Prime Minister Meighen's government was soon defeated in a vote of non-confidence, and Byng agreed to Meighen's request to dissolve Parliament and call new elections. King effectively campaigned against Byng, instead of against Meighen, in the election and won the most seats in the House of Commons although his party won a smaller proportion of the popular vote than the Conservatives. However, this was largely because the Liberals did not run candidates in all ridings and had an informal electoral pact with the Progressives and Liberal-Progressives. In particular, the election results in Manitoba had Meighen's party capture almost 40 percent of the vote, twice the vote share of any other party, but no seats. Thus, King's Liberals were able to govern with the support of Liberal-Progressive Members of Parliament.
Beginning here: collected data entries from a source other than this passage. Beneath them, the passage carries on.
(** * VGG-16 feature extraction on OCT2017: a shallow embedding of the notebook

    The notebook [VGG16_FeatureExtraction_OCT2017_Retina_Kaggle] adapts a
    pretrained VGG-16, fine-tunes it and evaluates it.  This file embeds
    its code cells as Rocq functions and proves properties of them.

    Conventions.
    - The deep-learning framework is an interface ([Torch]): tensors,
      the network function, gradients and the random generator are
      abstract; the notebook's control flow around them is explicit.
    - Python floats are read as exact rationals ([Q]).
    - Console output and framework calls are recorded as a trace of
      [event]s; a cell or function is a computation in the monad [M]
      (generator state, trace, Python exceptions). *)

From Stdlib Require Import QArith ZArith Lia ZifyNat.
From stdpp Require Import base list gmap strings.

Local Open Scope nat_scope.

#[local] Arguments Nat.div : simpl never.
#[local] Arguments Nat.modulo : simpl never.

(** ** Python values, exceptions and results *)

Inductive pyval : Type :=
| PyNone
| PyBool (b : bool)
| PyInt (z : Z)
| PyFloat (q : Q)
| PyPair (a b : pyval).

Inductive exn : Type :=
| ZeroDivisionError
| IndexError
| AttributeError
| RuntimeError.

Inductive result (A : Type) : Type :=
| Ok (a : A)
| Raise (e : exn).
Arguments Ok {A} a.
Arguments Raise {A} e.

(** ** The trace of observable effects *)

Inductive event : Type :=
| Print (line : string)
| PrintEpoch (epoch num_epochs : nat)
| PrintResult (epoch : nat)
| PrintBatch (phase : string) (i : nat) (total : Q)
| PrintMetric (label : string) (value : Q)
| PrintElapsed (what : string)
| PrintInt (n : Z)
| PrintModel (classifier_widths : list (Z * Z))
| ZeroGrad
| Forward (training volatile : bool) (batch_size : nat)
| Backward
| Step
| EmptyCache
| ShowDatabatch (n_images : nat) (title : list string).
(** * Proxy configuration manager and anti-entropy syncer

    A shallow embedding of the parts of [agent/local/ae/ae.go] and of the
    proxy configuration state machine (package [proxycfg]) that the
    specification talks about, with the properties proved about them.

    Conventions.  Go [int] and [time.Duration] are 64-bit signed integers:
    they are modelled as [Z] and every arithmetic operation of the source is
    followed by [wrap].  Go maps are [gmap]s; a [context.CancelFunc] stored in
    a map is a handle (a natural number) and calling it records the handle in
    a log; channels created with [make] are numbered in allocation order. *)

From Stdlib Require Import Ascii String.
From Stdlib Require Floats.SpecFloat.
From stdpp Require Import base numbers list strings gmap fin_maps.

Local Open Scope Z_scope.
Set Warnings "-clear-no-such-hyp,-level-tolerance".

(** ** Machine integers *)

Definition int_min : Z := - 2 ^ 63.
Definition int_max : Z := 2 ^ 63 - 1.

(** Two's complement wrap-around of a 64-bit signed integer. *)
Definition wrap (z : Z) : Z := (z - int_min) `mod` 2 ^ 64 + int_min.

(** Go's [error]: [None] is the nil error. *)
Definition error := option string.

(** * The anti-entropy syncer ([agent/local/ae/ae.go]) *)

Module AE.

(** Modelled from the spec: [Trigger], whose file [trigger.go] is outside the
    files embedded here.  "[Trigger()] -- non-blocking, coalesces if a prior
    trigger is unread; [Wait()] -- returns a receive-only readiness
    channel".  The channel has one slot, [pending] says whether it is
    occupied; [fired] counts the calls of [Trigger()]. *)
Record Trigger := mkTrigger { pending : bool; fired : nat }.

Definition NewTrigger : Trigger := mkTrigger false 0.

Definition Trigger_Trigger (t : Trigger) : Trigger :=
  mkTrigger true (S (fired t)).

Definition serverUpIntv : Z := 3 * 1000000000.
Definition retryFailIntv : Z := 15 * 1000000000.

(** What a run of the syncer does to the outside world, in order. *)
Inductive Effect :=
| ETimerNextFullSync (d : Z)   (* s.timerNextFullSync = time.After(d) *)
| ESyncFull (e : error)        (* s.State.SyncFull() returned e *)
| ELogError (msg : string).

(** Which case of the blocking [select] of [fullSync] fires is the
    environment's choice. *)
Inductive SelEvent :=
| TimeAfter        (* <-time.After(delay) *)
| SyncFullWait     (* <-s.SyncFull.wait() *)
| Shutdown.        (* <-s.ShutdownCh *)

(** How a call of [fullSync] ends.  The Go loop has no bound: [Spinning] is a
    run that used up the given number of iterations, [Waiting] one that
    blocks in [select] after the scripted events. *)
Inductive Outcome :=
| Returned (e : error)
| Spinning
| Waiting.

Definition errShutdown : error := Some "shutdown"%string.

Section Syncer.

(** The [SyncState] and [Delayer] interfaces: the state behind each and the
    methods as state transformers. *)
Variable ST : Type.
Variable State_SyncFull : ST → ST * error.
Variable DT : Type.
Variable Delayer_Jitter : DT → Z → Z * DT.

Record StateSyncer := mkSyncer {
  State : ST;
  Interval : Z;
  Delayer : DT;
  SyncFull : Trigger;
  SyncChanges : Trigger;
  paused : Z;
  chPaused : option nat;
  serverUpInterval : Z;
  retryFailInterval : Z;
  (* the duration the pending timer was armed for, [None] for the nil channel *)
  timerNextFullSync : option Z;
  (* the world around the syncer *)
  closedChans : gset nat;   (* channels closed so far *)
  madeChans : nat;          (* channels made so far *)
  trace : list Effect
}.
The Progressive Party's Albertan legislators left the party and instead sought re-election under the United Farmers of Alberta banner. At the time, the UFA formed the government in Alberta. They won eleven seats in Alberta, and increase of nine from the previous year and the same number the Progressives won elsewhere. The Progressives' seat count was halved compared to 1925, although when viewed in its totality the election result can also be regarded as a combined net decrease of two seats for the Progressives and UFA.

Byng returned to Britain at the end of the year and was raised to the rank of viscount as an expression of confidence in him. After his party's defeat and the loss of his own seat, Meighen resigned as Conservative leader.

National results 

Notes:

* not applicable - the party was not recognized in the previous election

x - less than 0.005% of the popular vote

Vote and seat summaries

Results by province 
The results in the province of Manitoba are used by supporters of electoral reform as a reason to abolish the "First Past the Post" electoral system. Note that with 40% of the vote, the Conservatives did not win a single seat in the province.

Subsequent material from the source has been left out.